Os Responsáveis pela Degradação Institucional do Brasil
- Rogério Mazzetto Franco
- 5 de ago. de 2025
- 2 min de leitura
Atualizado: 17 de fev.
A crise institucional que o Brasil atravessa possui causa definida, agentes identificáveis e método recorrente. Esse processo foi construído ao longo de décadas por forças políticas organizadas que corroeram os fundamentos da República. A liberdade perdeu centralidade. O mérito foi deslegitimado. A responsabilidade individual foi dissolvida. A confiança nas instituições foi deliberadamente enfraquecida.
A esquerda populista ocupa papel central nessa trajetória, com protagonismo do Partido dos Trabalhadores. O exercício prolongado do poder produziu aparelhamento do Estado, captura de estatais, ocupação ideológica da educação, da cultura e da comunicação. O discurso social funcionou como cobertura moral para práticas de dominação política. O Mensalão e a Lava Jato expressaram um sistema estruturado para manter poder, recursos e influência. Essa lógica operou pela relativização da culpa, pela normalização do desvio e pela hostilidade permanente ao mérito e à autonomia individual.
O centrão consolidou esse processo por oportunismo e conveniência. Esse bloco atua sem projeto nacional e com apetite constante por cargos, verbas e controle administrativo. Sua prática consiste no loteamento do Estado, na sabotagem de reformas estruturais e na preservação de privilégios. O resultado foi a paralisia institucional e a perpetuação da mediocridade política.
O Judiciário, em especial o Supremo Tribunal Federal, abandonou a contenção constitucional e assumiu protagonismo político. O ativismo judicial transformou exceção em regra. Inquéritos sem base legal, censura prévia, prisões arbitrárias e decisões monocráticas com impacto legislativo tornaram-se práticas recorrentes. A toga passou a representar poder concentrado, não imparcialidade. A separação entre os Poderes perdeu efetividade.

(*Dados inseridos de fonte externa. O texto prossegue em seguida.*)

(** C22: writers, leases, raw references, their drops and any number of resizes
    interleave one atomic access at a time; then: the slot an acquisition, a writer
    or a lease has is one with storage, the storage is the allocator's and is not
    freed; a writer (or who has just claimed a slot for one) is the only user; and
    the reference count of a slot with leases is their number. *)
Theorem storage_outlives_users c b a k :
  reachable MAX_SLOTS c -> a ∈ cf_agents c -> use b a = Some k ->
  (exists s, buffer (cf_pool c) b = Some s /\ s ∈ cf_allocated c /\ s ∉ cf_freed c) /\
  match k with
  | ForWriter => users b (cf_agents c) = [ForWriter] /\ references (cf_pool c) b = WRITER
  | ForRaw => Forall (fun k => k = ForRaw) (users b (cf_agents c)) /\ references (cf_pool c) b = zlen (users b (cf_agents c)) /\
      references (cf_pool c) b < WRITER
  end.
Proof.
  intros Hok%reachable_ok [l1 [l2 Hag]]%list_elem_of_split Hu. pose proof (pool_agent_ok _ _ _ _ Hok Hag) as Hin.
  pose proof (use_in_range _ _ _ Hin Hu) as Hlt. pose proof (po_slots _ Hok b Hlt) as Hs.
  pose proof Hs as Hs'. rewrite Hag, users_mid, phases_mid, Hu in Hs'. cbn [option_list option_rect] in Hs'.
  assert (phase_of b a = None) as Hp by (destruct a; cbn in Hu |- *; done). rewrite Hp in Hs'. cbn [option_list option_rect app] in Hs'.
  destruct (used_inv _ _ _ _ _ _ Hs') as (Hps & [s Hb] & Hk). split.
  - exists s. split; [done|]. pose proof (po_conserved _ Hok) as Hv. pose proof (po_fresh _ Hok) as Hn. rewrite Hv in Hn.
    assert (s ∈ omap id (hp_buffers (cf_pool c))) as Hs1.
    { apply list_elem_of_omap. exists (Some s). split; [|done]. apply list_elem_of_lookup. exists b.
      rewrite buffer_lookup by (by rewrite (po_buffers _ Hok)). by rewrite Hb. }
    split; [rewrite Hv; set_solver|]. apply NoDup_app in Hn as (_ & Hn & _). specialize (Hn s Hs1). set_solver.
  - rewrite Hag, users_mid, Hu. cbn [option_list option_rect].
    destruct k; [|].
    + destruct Hk as (Hr & H1 & H2). by rewrite H1, H2.
    + destruct Hk as (Hr & [Hall1 Hall2]%Forall_app & Hl). rewrite !zlen_app in *. change (zlen [ForRaw]) with 1.
      split; [|lia]. apply Forall_app. split; [done|]. by apply Forall_cons.
Qed.

(** C23: whatever the interleaving, each buffer the allocator gave is in one place:
    installed in a slot, in the hands of one resize or one retirement, or freed; none
    is freed twice or lost. *)
Theorem heap_buffers_conserved c :
  reachable MAX_SLOTS c ->
  cf_allocated c ≡ₚ omap id (hp_buffers (cf_pool c)) ++ (cf_agents c ≫= owned) ++ cf_freed c /\ NoDup (cf_allocated c).
Proof. intros [? ? ? ? ? ? ? ?]%reachable_ok. done. Qed.

(** Nothing panics except a clone of a lease when the slot has 254 of them. *)
Theorem clone_panics_exactly c a alloc ch :
  reachable MAX_SLOTS c -> a ∈ cf_agents c ->
  agent_step MAX_SLOTS (cf_pool c) alloc ch a = Panic <->
  exists slot, a = Leased slot /\ ch = Clone /\ zlen (users slot (cf_agents c)) = WRITER - 1.
Proof.
  intros Hr Ha. assert (forall slot, a = Leased slot -> 1 <= references (cf_pool c) slot < WRITER /\
      references (cf_pool c) slot = zlen (users slot (cf_agents c))) as Hrefs.
  { intros slot ->. pose proof (reachable_ok _ Hr) as Hok. apply list_elem_of_split in Ha as (l1 & l2 & Hag).
    pose proof (pool_agent_ok _ _ _ _ Hok Hag) as Hin. pose proof (po_slots _ Hok slot Hin) as Hs. rewrite Hag, users_mid in Hs |- *. rewrite phases_mid in Hs.
    cbn in Hs |- *. rewrite decide_True in * by done. destruct (used_inv _ _ _ _ _ _ Hs) as (_ & _ & ? & _ & Hl).
    rewrite !zlen_app in *. change (zlen (option_list (Some ForRaw))) with 1. lia. }
  split.
  - intros Hp. destruct a; try (cbn in Hp; unfold job_step, goes, ends in Hp; repeat case_match; done).
    destruct (Hrefs slot eq_refl) as [H1 H2]. exists slot. split; [done|]. cbn in Hp. unfold goes, ends in Hp. destruct ch; [by case_match..|].
    split; [done|]. case_match eqn:Hc; [|done]. apply orb_true_iff in Hc as [Hc%Z.eqb_eq|Hc%Z.leb_le]; lia.
  - intros (slot & -> & -> & Hn). destruct (Hrefs slot eq_refl) as [H1 H2]. cbn. rewrite (proj2 (Z.leb_le _ _)) by lia.
    by rewrite orb_true_r.
Qed.

(** ** Who may run in a callback never spins *)

(** Acquiring, and releasing at the end of a lease. *)
Definition callback a : bool :=
  match a with
  | Trying _ _ | Entered _ _ | Counting _ _ _ _ _ | Finding _ _ _ | Marking _ _ | Leaving _ _
  | Releasing _ | TryFinal _ | FinalCapacity _ | FinalReferences _
  | RetireMark _ JobUnlock | RetireSwap _ JobUnlock | Freeing _ JobUnlock | Working JobUnlock => true
  | _ => false
  end.
Definition held a : bool := match a with Writing _ | Leased _ => true | _ => false end.

(** The own steps a callback has left at most. *)
Definition rank a : nat :=
  match a with
  | Trying _ _ => 2 * MAX_SLOTS + 11
  | Entered _ _ => 2 * MAX_SLOTS + 10
  | Counting _ _ capacity i _ => MAX_SLOTS + 9 + (capacity - i)
  | Finding _ capacity i => 8 + (capacity - i)
  | Releasing _ => 8 | TryFinal _ => 7 | FinalCapacity _ => 6 | FinalReferences _ => 5
  | RetireMark _ _ => 4 | RetireSwap _ _ => 3
  | Marking _ _ | Freeing _ _ => 2
  | Leaving _ _ | Working _ => 1
  | _ => 0
  end.
Lemma secureSession_preserves (securityLevel : Z) :
  preserves R (secureSession host securityLevel).
Proof.
  unfold secureSession. pres.
  - apply (R_frame HSV2_SSL_NEGOTIATE); [apply ok_session; cbn; auto | assumption].
  - apply readByte_preserves.
  - apply (R_frame HSV2_SSL_CONNECT); [apply ok_session; cbn; auto | assumption].
  - apply upgradeToTLS_preserves.
Qed.

Lemma sendSteps_preserves (steps : list Step) :
  Forall (fun step => okop (opcode step)) steps -> preserves R (sendSteps steps).
Proof.
  induction steps as [|step rest IH]; intros Hs; cbn [sendSteps].
  - pres.
  - inversion Hs as [|? ? Hop Hrest]; subst. specialize (IH Hrest).
    destruct (is_null (data step) && negb (opcode step =? HSV2_CLIENT_DONE)); [exact IH|].
    destruct (data step) as [body|]; cbv zeta;
      pres; try exact IH; try apply readByte_preserves.
    + apply (R_frame (opcode step) a body); assumption.
    + rewrite <- (app_nil_r a). apply (R_frame (opcode step) a []); assumption.
Qed.

Lemma finishSteps_spec (d0 : NetezzaHandshake) (steps : list Step) d r d' :
  finishSteps d0 steps d = (r, d') ->
  d' = d /\ exists tail,
    r = Resolved (steps ++ tail) /\
    Forall (fun step => In (opcode step) [HSV2_64BIT_VARLENA_ENABLED; HSV2_CLIENT_DONE]) tail.
Proof.
  unfold finishSteps. intros H.
  destruct (is_num (hsVersion d0) CP_VERSION_5 || is_num (hsVersion d0) CP_VERSION_6);
    cbn in H; injection H as <- <-; (split; [reflexivity|]).
  - eexists. rewrite <- app_assoc. split; [reflexivity|].
    cbn. repeat (apply Forall_cons || apply Forall_nil); cbn; auto.
  - eexists. split; [reflexivity|].
    repeat (apply Forall_cons || apply Forall_nil); cbn; auto.
Qed.

(** Both senders: the packed fields, the array, the loop. *)
Lemma send_array_preserves (d0 : NetezzaHandshake) (mk : list byte -> list byte ->
    list byte -> list byte -> list Step) :
  (forall p1 p2 remotePid clientType,
      Forall (fun step => okop (opcode step)) (mk p1 p2 remotePid clientType)) ->
  preserves R
    (p1 <- lift (packShort (js_number (protocol1 d0))) ;;
     p2 <- lift (packShort (js_number (protocol2 d0))) ;;
     remotePid <- lift (packInt (pid host)) ;;
     clientType <- lift (packShort NPSCLIENT_TYPE_NODE) ;;
     steps <- finishSteps d0 (mk p1 p2 remotePid clientType) ;;
     sendSteps steps).
Proof.
  intros Hmk. do 4 pres_step R_refl R_trans.
  intros d r d' E.
  apply bind_inv in E as [(steps & d1 & E1 & E2)|[(e & E1 & _)|(E1 & _)]];
    apply finishSteps_spec in E1 as (-> & tail & Hr & Ht); try discriminate.
  injection Hr as ->. revert E2. apply sendSteps_preserves.
  apply Forall_app. split; [apply Hmk|].
  eapply Forall_impl; [|exact Ht]. cbn. intros step [<-|[<-|[]]]; apply ok_metadata; cbn; auto 12.
Qed.

Lemma sendHandshakeVersion2_preserves (user : option string) (pgOptions : string) :
  preserves R (sendHandshakeVersion2 host user pgOptions).
Proof.
  intros d r d' E. unfold sendHandshakeVersion2 in E.
  destruct user as [user|]; [|cbn in E; injection E as <- <-; apply R_refl].
  unfold bind at 1 in E. cbn [bufferFrom lift ret] in E.
  refine (send_array_preserves d (fun p1 p2 remotePid clientType =>
    [ mkStep HSV2_USER (Some (cstring user));
      mkStep HSV2_PROTOCOL (Some (p1 ++ p2));
      mkStep HSV2_REMOTE_PID (Some remotePid);
      mkStep HSV2_OPTIONS (optionsData pgOptions);
      mkStep HSV2_CLIENT_TYPE (Some clientType) ]) _ d r d' E).
  intros. repeat (apply Forall_cons || apply Forall_nil); cbn; apply ok_metadata; cbn; auto 12.
Qed.

Lemma sendHandshakeVersion4_preserves (user : option string) (pgOptions : string) :
  preserves R (sendHandshakeVersion4 host user pgOptions).
Proof.
  intros d r d' E. unfold sendHandshakeVersion4 in E.
  destruct user as [user|]; [|cbn in E; injection E as <- <-; apply R_refl].
  unfold bind at 1 in E. cbn [bufferFrom lift ret] in E.
  refine (send_array_preserves d (fun p1 p2 remotePid clientType =>
    [ mkStep HSV2_USER (Some (cstring user));
      mkStep HSV2_APPNAME (Some (cstring (appName host)));
      mkStep HSV2_CLIENT_OS (Some (cstring (clientOS host)));
      mkStep HSV2_CLIENT_HOST_NAME (Some (cstring (clientHostName host)));
      mkStep HSV2_CLIENT_OS_USER (Some (cstring (clientOSUser host)));
      mkStep HSV2_PROTOCOL (Some (p1 ++ p2));
      mkStep HSV2_REMOTE_PID (Some remotePid);
      mkStep HSV2_OPTIONS (optionsData pgOptions);
      mkStep HSV2_CLIENT_TYPE (Some clientType) ]) _ d r d' E).
  intros. repeat (apply Forall_cons || apply Forall_nil); cbn; apply ok_metadata; cbn; auto 12.
Qed.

A imprensa tradicional e a elite acadêmica reforçaram esse quadro. A pluralidade foi substituída por uniformidade ideológica. O pensamento progressista tornou-se dogma. Vozes dissidentes foram marginalizadas. O debate público perdeu profundidade, rigor e honestidade intelectual. A função crítica foi trocada por militância.
A sociedade civil contribuiu por omissão prolongada. A apatia política, a dependência do Estado e a baixa formação cívica abriram espaço para a expansão desse projeto de poder. A vigilância democrática foi abandonada. O espírito cívico foi enfraquecido. A liberdade passou a ser tratada como concessão.
A degradação institucional resulta da convergência dessas forças. Um projeto político autoritário legitimado por discurso moral. Um sistema parlamentar fisiológico. Um Judiciário intervencionista. Uma imprensa ideologizada. Uma sociedade anestesiada.
A reconstrução institucional exige ruptura com esse modelo. A liberdade precisa voltar ao centro da vida pública. A responsabilidade individual deve ser restaurada. A Constituição exige respeito integral. A verdade precisa ser afirmada como valor inegociável. Esse é o dever de quem ainda reconhece o Brasil como nação e a República como compromisso moral.